Posted on:2011-08-21Degree:Ph.DType:Dissertation
University:University of DallasCandidate:Tomulet, DanielFull Text:PDF
GTID:1445390002463719Subject:Language
Abstract/Summary:
The intention of this work is to show that Plotinus' metaphysics, his theory of Intellect, can be interpreted as a philosophy of the sign. The fact that Plotinus describes Intellect, the world of real beings, as a sign or a trace of the One is well-known, and we use this aspect in our work. However, what is even more important from our perspective is the fact that the way in which Forms coexist inside Intellect allows us to describe them as signs of one another.
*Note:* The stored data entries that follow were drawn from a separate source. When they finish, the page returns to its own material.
Lemma delete_all_sum f a (K : gmap addr (owner * msg_msg)) ms : NoDup ms -> (forall m, m ∈ ms -> exists msg, K !! m = Some (InQueue a, msg)) ->
  wsum (queued f) (delete_all K ms) = wsum (queued f) K - foldr (fun m n => default 0 ((fun x => f x.2) <$> K !! m) + n) 0 ms.
Proof.
  induction 1 as [|m ms Hm _ IH]; intros Hq; simpl; [lia|]. destruct (Hq m ltac:(left)) as [msg Hk].
  rewrite (wsum_delete _ _ m (InQueue a, msg)).
  - rewrite IH, Hk by (intros m' Hm'; apply Hq; by right). unfold queued at 2. simpl. lia.
  - change (foldr delete K ms) with (delete_all K ms). by rewrite delete_all_lookup, decide_False.
Qed.

Lemma lsum_foldr (K : gmap addr (owner * msg_msg)) ms : lsum K ms = foldr (fun m n => default 0 ((fun x => m_ts x.2) <$> K !! m) + n) 0 ms.
Proof. induction ms as [|m ms IH]; simpl; [done|]. by rewrite IH. Qed.

Lemma ok_removed s s' T K a o i idp' :
  sys_ok sec s T K -> T !! i = Some a -> objs (ipc s) !! a = Some o -> idr_map idp' (Some <$> delete i T) ->
  ipc s' = put_back (removed (ipc s) idp' a o) a (set_perm o (set_deleted (perm o) 1)) ->
  msgs s' = delete_all (msgs s) (q_messages (body o)) ->
  msg_bytes s' = s32 (msg_bytes s - q_cbytes (body o)) -> msg_hdrs s' = s32 (msg_hdrs s - Z.of_nat (length (q_messages (body o)))) ->
  (forall t, receivers s' !! t = if decide (t ∈ q_receivers (body o)) then (fun r => set_rmsg r (RErr (- EIDRM))) <$> receivers s !! t else receivers s !! t) ->
  (forall t, senders s' !! t = if decide (t ∈ q_senders (body o)) then unlink <$> senders s !! t else senders s !! t) ->
  (forall b, sleepers (senders s') b = sleepers (senders s) b) ->
  sys_ok sec s' (delete i T) (delete_all K (q_messages (body o))).
Proof.
  intros Hs Hi Ho Hm Hipc Hmsgs Hby Hhd HR HX HN. assert (live T a) as Ha by (by exists i).
  destruct (here_ok s T K a o Hs Ha Ho) as [Hrc [H1 H2 H3 H4 H5 H6 H7 H8 H9 H10]].
  assert (forall b, live (delete i T) b -> live T b /\ a <> b) as Hlive.
  { intros b (j & [Hj Hb]%lookup_delete_Some). split; [by exists j|]. intros <-. apply Hj. by apply (table_inj (ipc s) T i j a (s_table _ _ _ _ Hs)). }
  assert (~ live (delete i T) a) as Hdead by (intros Hl; by destruct (Hlive a Hl)).
  assert (forall b, a <> b -> objs (ipc s') !! b = objs (ipc s) !! b) as Hobj.
  { intros b Hb. rewrite Hipc, put_back_obj by done. simpl. by rewrite lookup_insert_ne. }
  assert (forall m x, delete_all K (q_messages (body o)) !! m = Some x <-> K !! m = Some x /\ x.1 <> InQueue a) as HK.
  { intros m [w msg]. rewrite delete_all_lookup. case_decide as Hd.
    - apply H4 in Hd as [msg' Hm']. rewrite Hm'. split; [done|]. intros [[= -> ->] Hn]. done.
    - split; [|tauto]. intros Hx. split; [done|]. simpl. intros ->. apply Hd, H4. by exists msg. }
  assert (forall t r, receivers s !! t = Some r -> waits r a -> receivers s' !! t = Some (set_rmsg r (RErr (- EIDRM)))) as HR1.
  { intros t r Hr Hw. rewrite HR, decide_True by (apply H6; by exists r). by rewrite Hr. }
  assert (forall t r, receivers s !! t = Some r -> ~ waits r a -> receivers s' !! t = Some r) as HR2.
  { intros t r Hr Hw. rewrite HR, decide_False; [done|]. intros (r' & Hr' & Hw')%H6. by simplify_eq. }
  assert (forall t r', receivers s' !! t = Some r' -> exists r, receivers s !! t = Some r /\
    (r' = r /\ ~ waits r a \/ r' = set_rmsg r (RErr (- EIDRM)) /\ waits r a)) as HR3.
  { intros t r'. rewrite HR. case_decide as Hd.
    - apply H6 in Hd as (r & -> & Hw). intros [= <-]. exists r. split; [done|]. by right.
    - intros Hr. exists r'. split; [done|]. left. split; [done|]. intros Hw. apply Hd, H6. by exists r'. }
  assert (forall t x', senders s' !! t = Some x' <-> exists x, senders s !! t = Some x /\ x' = if decide (s_msq x = a) then unlink x else x) as HX1.
  { intros t x'. rewrite HX. case_decide as Hd.
    - apply H8 in Hd as (x & Hx & Hxa). rewrite Hx. split; [intros [= <-]; exists x; by rewrite decide_True|].
      intros (x0 & [= <-] & ->). by rewrite decide_True.
    - split.
      + intros Hx. exists x'. split; [done|]. rewrite decide_False; [done|]. intros Hxa. apply Hd, H8. by exists x'.
      + intros (x0 & Hx0 & ->). rewrite decide_False; [done|]. intros Hxa. apply Hd, H8. by exists x0. }
  assert (forall t x, senders s !! t = Some x -> exists x', senders s' !! t = Some x' /\ s_msq x' = s_msq x /\ s_msg x' = s_msg x) as HX2.
  { intros t x Hx. eexists. split; [apply HX1; by exists x|]. by case_decide. }
  assert (forall t x', senders s' !! t = Some x' -> exists x, senders s !! t = Some x /\ s_msq x' = s_msq x /\ s_msg x' = s_msg x) as HX3.
  { intros t x' (x & Hx & ->)%HX1. exists x. split; [done|]. by case_decide. }
  apply (sys_elsewhere s _ T (delete i T) K _ Hs).
  - rewrite Hipc. apply (table_same_ids (removed (ipc s) idp' a o)).
    + by apply table_removed; [apply Hs| |].
    + unfold put_back. by case_match.
    + intros b Hb. apply put_back_obj. by apply Hlive.
  - rewrite Hipc. apply calm_back; [|apply (here_unlocked s T K a o Hs Ho)].
    unfold removed. apply calm_put; [apply Hs|apply (here_unlocked s T K a o Hs Ho)].
  - intros b [Hb Hab]%Hlive. split; [done|]. constructor.
    + by apply Hobj.
    + apply HN.
    + intros m msg. rewrite HK. simpl. split; [tauto|]. intros Hx. split; [done|congruence].
    + intros t r Hw. split; [intros (r0 & Hr0 & [[-> _]|[-> [_ Hw']]])%HR3|intros Hr]; [done|by destruct Hw|].
      apply HR2; [done|]. intros [Hw' _]. destruct Hw. congruence.
    + intros t x Hx. rewrite HX1. split; [intros (x0 & Hx0 & ->)|intros Hx0].
      * case_decide as Hd; [simpl in Hx; congruence|done].
      * exists x. split; [done|]. rewrite decide_False by congruence. done.
  - by rewrite Hmsgs, delete_all_fmap, (s_msgs _ _ _ _ Hs).
  - intros m x [Hx _]%HK. by apply (s_text _ _ _ _ Hs m).
  - rewrite (delete_all_sum m_ts a K) by (done || (intros m; apply H4)). rewrite Hby, (s_bytes _ _ _ _ Hs), H1, s32_sub.
    apply s32_mod. by rewrite u32_sub_r, lsum_foldr.
  - rewrite (delete_all_sum one a K) by (done || (intros m; apply H4)). rewrite Hhd, (s_hdrs _ _ _ _ Hs), s32_sub. do 2 f_equal.
    assert (forall m, m ∈ q_messages (body o) -> is_Some (K !! m)) as Hin by (intros m [msg ->]%H4; by eexists).
    clear -Hin. induction (q_messages (body o)) as [|m ms IH]; [done|]. cbn [foldr]. rewrite <- IH by (intros m' Hm'; apply Hin; by right).
    destruct (Hin m ltac:(left)) as [x ->]. simpl. unfold one. lia.
  - intros b ob Hb Hob. destruct (decide (a = b)) as [<-|Hn].
    + rewrite HN. rewrite Hipc in Hob. unfold put_back in Hob. simpl in Hob. destruct (Z.ltb_spec 0 (refcount o - 1)); simpl in Hob.
      * rewrite lookup_insert_eq in Hob. injection Hob as <-. simpl. split_and!; [lia|lia|done].
      * by rewrite lookup_delete_eq in Hob.
    + rewrite Hobj in Hob by done. rewrite HN. apply (s_dead _ _ _ _ Hs b ob); [|done].
      intros (j & Hj). apply Hb. exists j. rewrite lookup_delete_ne; [done|]. intros <-. congruence.
  - intros m b msg [Hx Hn]%HK. simpl in Hn. destruct (s_inq _ _ _ _ Hs m b msg Hx) as [j Hj]. exists j. rewrite lookup_delete_ne; [done|].
    intros <-. congruence.
  - intros t m. transitivity (exists x, senders s !! t = Some x /\ s_msg x = m).
    + rewrite <- (s_snd _ _ _ _ Hs). split; intros [msg Hx]; exists msg; [by apply HK in Hx as [Hx _]|by apply HK].
    + split; [intros (x & (x' & Hx' & _ & Hsm)%HX2 & <-)|intros (x' & (x & Hx & _ & Hsm)%HX3 & <-)]; by eexists.
  - intros t m. transitivity (exists r, receivers s !! t = Some r /\ r_msg r = RMsg m).
    + rewrite <- (s_rcv _ _ _ _ Hs). split; intros [msg Hx]; exists msg; [by apply HK in Hx as [Hx _]|by apply HK].
    + split.
      * intros (r & Hr & Hrm). exists r. split; [|done]. apply HR2; [done|]. intros [_ Hw]. congruence.
      * intros (r' & (r & Hr & [[-> _]|[-> _]])%HR3 & Hrm); [by exists r|done].
  - intros t x' (x & Hx & E & _)%HX3. rewrite E. destruct (decide (a = s_msq x)) as [Hax|Hn]; [|rewrite Hobj by done; by apply (s_sobj _ _ _ _ Hs t)].
    rewrite <- Hax, Hipc. unfold put_back. simpl.
    pose proof (sleepers_ge _ _ _ Hx) as Hge. rewrite <- Hax in Hge.
    rewrite (proj2 (Z.ltb_lt 0 (refcount o - 1))) by lia. simpl. rewrite lookup_insert_eq. by eexists.
  - intros t r' b (r & Hr & [[-> Hna]|[-> Hwa]])%HR3 Hw; [|by destruct Hw].
    destruct (s_wait _ _ _ _ Hs t r b Hr Hw) as [j Hj]. exists j. rewrite lookup_delete_ne; [done|].
    intros <-. apply Hna. assert (b = a) as -> by congruence. done.
Qed.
The Plotinian world of Forms becomes a system of interdependent signs, which can be characterized in ways similar to those in which Ferdinand de Saussure and Umberto Eco, for example, understand the system of language.;What makes this aspect of Plotinus' philosophy even more interesting is the fact that he develops his semiotic metaphysics in accordance with a theory of the sign which he himself constructs as a part of his understanding of nature. Thus, Plotinus works with a triadic notion of the sign based on the interaction involving at least two things and a witness. His notion is practically indistinguishable from that of Charles Sanders Peirce. Besides the signifier, the signified, and the interpreter, Plotinus describes two more aspects associated with semiosis. Thus, he first argues that the act of signification is possible only within an autonomous system of signs that point to one another. Then he also believes that such a system is impossible without an end that focuses its entire semiotic life.;The main body of the work, therefore, contains the proofs that Intellect is such a semiotic system. In spite of significant difficulties, it can be demonstrated that the Plotinian Intellect has all the five semiotic aspects we mentioned above, which allows us to conclude that Plotinus' theory of Being is fundamentally semiotic. What determines Plotinus to reach such results, we believe, is the crisis of ancient metaphysics, at the core of which lies the problem of truth, as it was formulated in the language of mind-reality dualism. Thus, in our first chapter, we attempt to describe the theoretical problems that prompted this Plotinian development, which is followed by the demonstration of the Intellect's semiotic character in the remaining chapters.